Y aquí estoy sin un tema específico para desarrollar, recordando aquel dicho de que cuando no se tiene nada por conversar, o cuando hay la necesidad de romper un incómodo silencio, una buena manera para intentar salir de ese atorón es comenzar a hablar sobre las bondades o dificultades del clima, de manera que el hilo de la conversación o de la narración comience por desmadejarse o desatorarse por sí solo, entre nubes, gotas y soles, para que por fin se desate el fenómeno de la comunicación y el universo caótico de enunciados, que cruzan por la mente en el momento que más claridad deseas, logren expresar esos pensamientos, razonamientos, sentimientos o deseos en un discurso coherente sobre algo o alguien.
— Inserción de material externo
(* ===== verification/Text.v ===== *)
(** * Text methods of [str]

    White space, lines and words, as [str::trim], [str::lines] and
    [str::split_whitespace] define them on the bytes of a text. *)

From Stdlib Require Import ZArith Lia Bool List String Ascii.
From stdpp Require Import base tactics list strings.
From S2P Require Import Prelude RustStr.

Open Scope Z_scope.

Fixpoint bytes (l : list Z) : string :=
  match l with [] => ""%string | b :: l' => String (byte_of b) (bytes l') end.

(** The encodings of the characters with the White_Space property. *)
Definition white_space : list string :=
  map bytes ([[9]; [10]; [11]; [12]; [13]; [32]; [194; 133]; [194; 160]; [225; 154; 128]] ++
             map (fun b => [226; 128; b]) [128; 129; 130; 131; 132; 133; 134; 135; 136; 137; 138; 168; 169; 175] ++
             [[226; 129; 159]; [227; 128; 128]]).

Fixpoint strip_any (l : list string) (strip : string -> option string) : option string :=
  match l with
  | [] => None
  | w :: l' => match strip w with Some r => Some r | None => strip_any l' strip end
  end.

Definition strip_space (s : string) : option string := strip_any white_space (fun w => strip_prefix w s).
Definition strip_space_end (s : string) : option string := strip_any white_space (fun w => strip_suffix w s).

(** Every turn drops at least a byte, so the length bounds the turns. *)
Fixpoint repeat_strip (fuel : nat) (strip : string -> option string) (s : string) : string :=
  match fuel with
  | O => s
  | S n => match strip s with Some r => repeat_strip n strip r | None => s end
  end.

Definition trim_start (s : string) : string := repeat_strip (String.length s) strip_space s.
Definition trim_end (s : string) : string := repeat_strip (String.length s) strip_space_end s.
(** [str::trim] *)
Definition trim (s : string) : string := trim_end (trim_start s).

(** The bytes before the first white space, and what follows it. *)
Fixpoint take_word (s : string) : string * string :=
  match s with
  | EmptyString => (""%string, ""%string)
  | String c s' =>
      match strip_space s with
      | Some r => (""%string, r)
      | None => let '(w, r) := take_word s' in (String c w, r)
      end
  end.

Fixpoint words_aux (fuel : nat) (s : string) : list string :=
  match fuel with
  | O => []
  | S n =>
      let s := trim_start s in
      if String.eqb s "" then [] else let '(w, r) := take_word s in w :: words_aux n r
  end.

(** [str::split_whitespace] *)
Definition split_whitespace (s : string) : list string := words_aux (S (String.length s)) s.

Definition newline : ascii := "010".

(** [str::lines]: the terminator is [\n] or [\r\n]; a last empty line is none. *)
Fixpoint chomp (parts : list string) : list string :=
  match parts with
  | [] => []
  | [last] => if String.eqb last "" then [] else [last]
  | l :: parts' => default l (strip_suffix (String "013" "") l) :: chomp parts'
  end.
Definition lines (s : string) : list string := chomp (split newline s).

Example trim_both : trim (String "009" (" a b" ++s String "010" "")) = "a b"%string.
Proof. reflexivity. Qed.
Example words_of_uptime : split_whitespace (" 12.34  5.6" ++s String "010" "") = ["12.34"%string; "5.6"%string].
Proof. reflexivity. Qed.
Example lines_cr : lines ("a" ++s String "013" (String "010" ("b" ++s String "010" ""))) = ["a"%string; "b"%string].
Proof. reflexivity. Qed.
Pero parece que no hay intento que valga, ni las palabras precisas llegan ni las ideas exactas son convocadas a salir de su caos y ocupar el espacio justo en el texto que se niega; los minutos pasan y uno comienza por evadir su responsabilidad y decir que se está en este difícil momento no por una deliberada actitud de procrastinación, esa de la que a veces uno se ufana, pero que en el fondo se sabe bien que en realidad se padece, se sufre y casi nunca se goza pero que justo hoy, quizás como en otras ocasiones en que uno se ha sentido igual, se piensa que ese sentimiento de culpa, que comienza a crecer en medio del pecho, no es totalmente imputable a uno porque como se ha dejado constancia líneas antes, o quizá minutos arriba, o como mejor se diga o se escriba que para el caso es lo mismo, (en este momento no es importante la corrección oral o escrita) lo que se requiere es que las palabras aparezcan por sí solas, que lleguen abundantes, contundentes y rápidas como la lluvia de hace rato, para que inunden y refresquen la hoja en blanco y uno pueda salir de esta penosa situación en la que el reloj no se detiene.

Pero la lluvia se fue y, como dije, dió paso a un sol inusitado, a un calor agobiante como agobiante es el instante en que, otra vez, miro el papel vacío porque las ideas no aparecen, quizá las musas ya están entretenidas viendo series en streaming y no les interese echarle la mano al procastinador que a estas horas las llama. Entonces y como única salida, uno no tiene más remedio que recurrir al lugar común de decir que todo esto es consecuencia de un día atípico, anormal, que me ha empujado, casi contra mi voluntad a hablar del clima, de la dificultad de encontrar un tema, mientras el tirano del reloj no detiene su marcha y el horario límite para la entrega de la colaboración está por concluir.

Así que aquí estoy divagando con temas y tópicos tan dispares como son las nubes, los días y la falta de organización para no llegar al extremo límite de escribir a contrarreloj. Claro, el día hizo de las suyas y la lluvia y el sol y las nubes se instalaron arremolinadas en mi cabeza. Así las cosas con el loco clima, Usted ¿qué opina?